In October, 1978, when appellee was arrested the Greene County Circuit Court had three divisions, one criminal and two civil, with each division holding two terms of court a year as follows:

1st division (criminal), on the third Monday in May and the second Monday in December;
2nd division (civil), on the first Monday in March and the first Monday in September;
3rd division (civil), on the first Monday in June and the third Monday in November.

The appellee’s case was assigned in the criminal or 1st division with divisional terms beginning in May and December.

Although divisional terms of Greene County Circuit Court became regular court terms after January, 1979, resulting in six successive terms of court beginning in March, May, June, September, November and December, the court continued to function in divisions without integrating to dispose of criminal matters. When appellee appeared during the December and May terms, he delayed his trial by requesting continuances which the court granted. When appellee received notice that his trial had been set in November, he suddenly complained about the denial of a speedy trial, arguing that three overlapping terms in divisions II and III had expired during the time that his case had been continued in division I. Although appellee relies on Harkness v. Harrison, supra, his argument not only undermines the purposes of the speedy trial guarantee but further illustrates the confusion which has resulted from defining the speedy trial right in terms of court. First, since circuit court divisions were abolished after 1978, no overlapping terms could have expired in 1979- See, Alexander v. State, supra. In 1979 the court terms which expired before appellee’s trial date of November were the March, May, June and September terms.

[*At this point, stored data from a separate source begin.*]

Lemma scan_int :
  forall z rest n,
  delimited rest = true ->
  scan_once fr (S n) (int_repr z ++ rest) = Parsed (PyInt z) rest
  /\ exists c t, int_repr z = c :: t /\ (c = 45 \/ in_range 48 57 c = true).
Proof.
  intros z rest n D.
  destruct (int_repr_cases z) as [[-> E]|[[p [-> E]]|[p [-> E]]]]; rewrite E.
  - split; [|exists 48, []; split; [reflexivity|right; reflexivity]].
    change ([48] ++ rest) with (48 :: rest).
    rewrite scan_once_number by (right; reflexivity).
    rewrite scan_scalar_number by (right; reflexivity).
    rewrite (match_number_zero rest D). reflexivity.
  - destruct (to_uint_head p) as [c [l [H R]]].
    destruct (match_number_digits p rest D) as [M _].
    rewrite H in *. split.
    + change ((c :: udigits l) ++ rest) with (c :: udigits l ++ rest) in *.
      assert (Q : c = 45 \/ in_range 48 57 c = true).
      { right. apply in_range_bounds in R. apply in_range_true; lia. }
      rewrite scan_once_number by exact Q.
      rewrite scan_scalar_number by exact Q.
      rewrite M. reflexivity.
    + exists c, (udigits l). split; [reflexivity|]. right.
      apply in_range_bounds in R. apply in_range_true; lia.
  - destruct (match_number_digits p rest D) as [_ M]. split.
    + change ((45 :: udigits (Pos.to_uint p)) ++ rest)
        with (45 :: udigits (Pos.to_uint p) ++ rest).
      rewrite scan_once_number by (left; reflexivity).
      rewrite scan_scalar_number by (left; reflexivity).
      rewrite M. reflexivity.
    + eexists. eexists. split; [reflexivity|]. left. reflexivity.
Qed.

End Numbers.

(** ** JSON values read back *)

Section General.

Variable fr : pystr -> string.

Local Abbreviation good := (scans_back fr).

Lemma scan_stable :
  forall n,
  (forall s r, scan_once fr n s = r -> r <> TooDeep ->
     forall m, (n <= m)%nat -> scan_once fr m s = r)
  /\ (forall s acc r, parse_members fr n s acc = r -> r <> TooDeep ->
        forall m, (n <= m)%nat -> parse_members fr m s acc = r)
  /\ (forall s acc r, parse_elems fr n s acc = r -> r <> TooDeep ->
        forall m, (n <= m)%nat -> parse_elems fr m s acc = r).
Proof.
  induction n as [|n [IHscan [IHmembers IHelems]]].
  - repeat split; intros; simpl in *; congruence.
  - split; [|split].
    + intros s r H NT m L. destruct m as [|m]; [lia|].
      assert (L' : (n <= m)%nat) by lia.
      destruct s as [|c t]; simpl in H |- *; [exact H|].
      destruct (c =? 34); [exact H|].
      destruct (c =? 123).
      { destruct (skip_ws t) as [|d r']; [exact H|].
        destruct (d =? 125); [exact H|]. apply IHmembers; assumption. }
      destruct (c =? 91).
      { destruct (skip_ws t) as [|d r']; [exact H|].
        destruct (d =? 93); [exact H|]. apply IHelems; assumption. }
      exact H.
    + intros s acc r H NT m L. destruct m as [|m]; [lia|].
      assert (L' : (n <= m)%nat) by lia.
      destruct s as [|c t]; simpl in H |- *; [exact H|].
      destruct (c =? 34); [|exact H].
      destruct (scanstring t) as [[key r1]|]; [|exact H].
      destruct (skip_ws r1) as [|d r2]; [exact H|].
      destruct (d =? 58); [|exact H].
      destruct (scan_once fr n (skip_ws r2)) as [w r3| |] eqn:E.
      * rewrite (IHscan _ _ E ltac:(discriminate) m L').
        destruct (skip_ws r3) as [|e r4]; [exact H|].
        destruct (e =? 125); [exact H|].
        destruct (e =? 44); [|exact H].
        apply IHmembers; assumption.
      * rewrite (IHscan _ _ E ltac:(discriminate) m L'). exact H.
      * congruence.
    + intros s acc r H NT m L. destruct m as [|m]; [lia|].
      assert (L' : (n <= m)%nat) by lia.
      simpl in H |- *.
      destruct (scan_once fr n s) as [w r1| |] eqn:E.
      * rewrite (IHscan _ _ E ltac:(discriminate) m L').
        destruct (skip_ws r1) as [|e r2]; [exact H|].
        destruct (e =? 93); [exact H|].
        destruct (e =? 44); [|exact H].
        apply IHelems; assumption.
      * rewrite (IHscan _ _ E ltac:(discriminate) m L'). exact H.
      * congruence.
Qed.

Lemma scan_once_stable :
  forall n m s v rest,
  scan_once fr n s = Parsed v rest -> (n <= m)%nat ->
  scan_once fr m s = Parsed v rest.
Proof.
  intros n m s v rest H L.
  apply (proj1 (scan_stable n) s _ H ltac:(discriminate) m L).
Qed.

Lemma parse_elems_stable :
  forall n m s acc v rest,
  parse_elems fr n s acc = Parsed v rest -> (n <= m)%nat ->
  parse_elems fr m s acc = Parsed v rest.
Proof.
  intros n m s acc v rest H L.
  apply (proj2 (proj2 (scan_stable n)) s acc _ H ltac:(discriminate) m L).
Qed.

Lemma parse_members_stable :
  forall n m s acc v rest,
  parse_members fr n s acc = Parsed v rest -> (n <= m)%nat ->
  parse_members fr m s acc = Parsed v rest.
Proof.
  intros n m s acc v rest H L.
  apply (proj1 (proj2 (scan_stable n)) s acc _ H ltac:(discriminate) m L).
Qed.

(** Enough fuel for the whole text gives what any larger fuel gives. *)
Lemma decode_of_scan :
  forall n text v,
  skip_ws text = text ->
  scan_once fr n text = Parsed v [] ->
  decode fr text = Ok v.
Proof.
  intros n text v W H. unfold decode. rewrite W.
  destruct (proj1 (scan_fuel fr (S (2 * List.length text))) text) as [NT _];
    [lia|].
  set (f := S (2 * List.length text)) in *.
  pose proof (scan_once_stable n (Nat.max n f) text v [] H (Nat.le_max_l n f)) as A.
  pose proof (proj1 (scan_stable f) text _ eq_refl NT (Nat.max n f)
                (Nat.le_max_r n f)) as B.
  rewrite A in B. rewrite <- B. reflexivity.
Qed.

Lemma value_start_not_ws : forall c, value_start c = true -> is_ws c = false.
Proof.
  intros c H. unfold value_start in H.
  repeat (apply andb_prop in H; destruct H as [H ?]).
  apply negb_true_iff. exact H.
Qed.

Lemma skip_ws_value_start :
  forall c t, value_start c = true -> skip_ws (c :: t) = c :: t.
Proof.
  intros c t H. simpl. rewrite (value_start_not_ws c H). reflexivity.
Qed.

Lemma parse_elems_unfold :
  forall n s acc,
  parse_elems fr (S n) s acc
  = match scan_once fr n s with
    | Parsed v r1 =>
        match skip_ws r1 with
        | [] => Malformed
        | e :: r2 =>
            if e =? 93 then Parsed (PyList (acc ++ [v])) r2
            else if e =? 44 then parse_elems fr n (skip_ws r2) (acc ++ [v])
            else Malformed
        end
    | Malformed => Malformed
    | TooDeep => TooDeep
    end.
Proof.
  reflexivity.
Qed.

Lemma sequence_cons_ok :
  forall (A : Type) (a : A) (l : list (Res A)) parts,
  sequence l = Ok parts -> sequence (Ok a :: l) = Ok (a :: parts).
Proof.
  intros A a l parts H. simpl. rewrite H. reflexivity.
Qed.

Since the May term is ex-cludable because of appellee’s requested continuance and the September term is excludable because of the unavailability of court facilities to try him, the March and June terms only passed in 1979- Second, although there were overlapping terms in 1978, appellee’s requested continuance during the December term of division I strongly suggests that he was unprepared to go to trial a month earlier in division Ill’s November term. Even when both terms simultaneously ended in March 1979, because of the new statute, appellee again was still not prepared to go to trial in May. Irrespective of appellee’s contentions and the support which he solicits from our prior cases, however, we hold that a term justifiably excluded in one division automatically excludes a substantially contemporaneous term in another division. Therefore, appellee’s requested continuance not only excluded the December, 1978 term of division I but the November 1978 term of division III, since it substantially corresponds in time to the period before trial which appellee excluded because of the need for additional trial preparation. Since no more than two terms (March and June) expired before appellee’s trial date, his motion to dismiss should have been denied.

Reversed and remanded.

Fogleman, C.J., concurs. Hickman and Stroud, JJ., concur in the result. Purtle, J., dissents.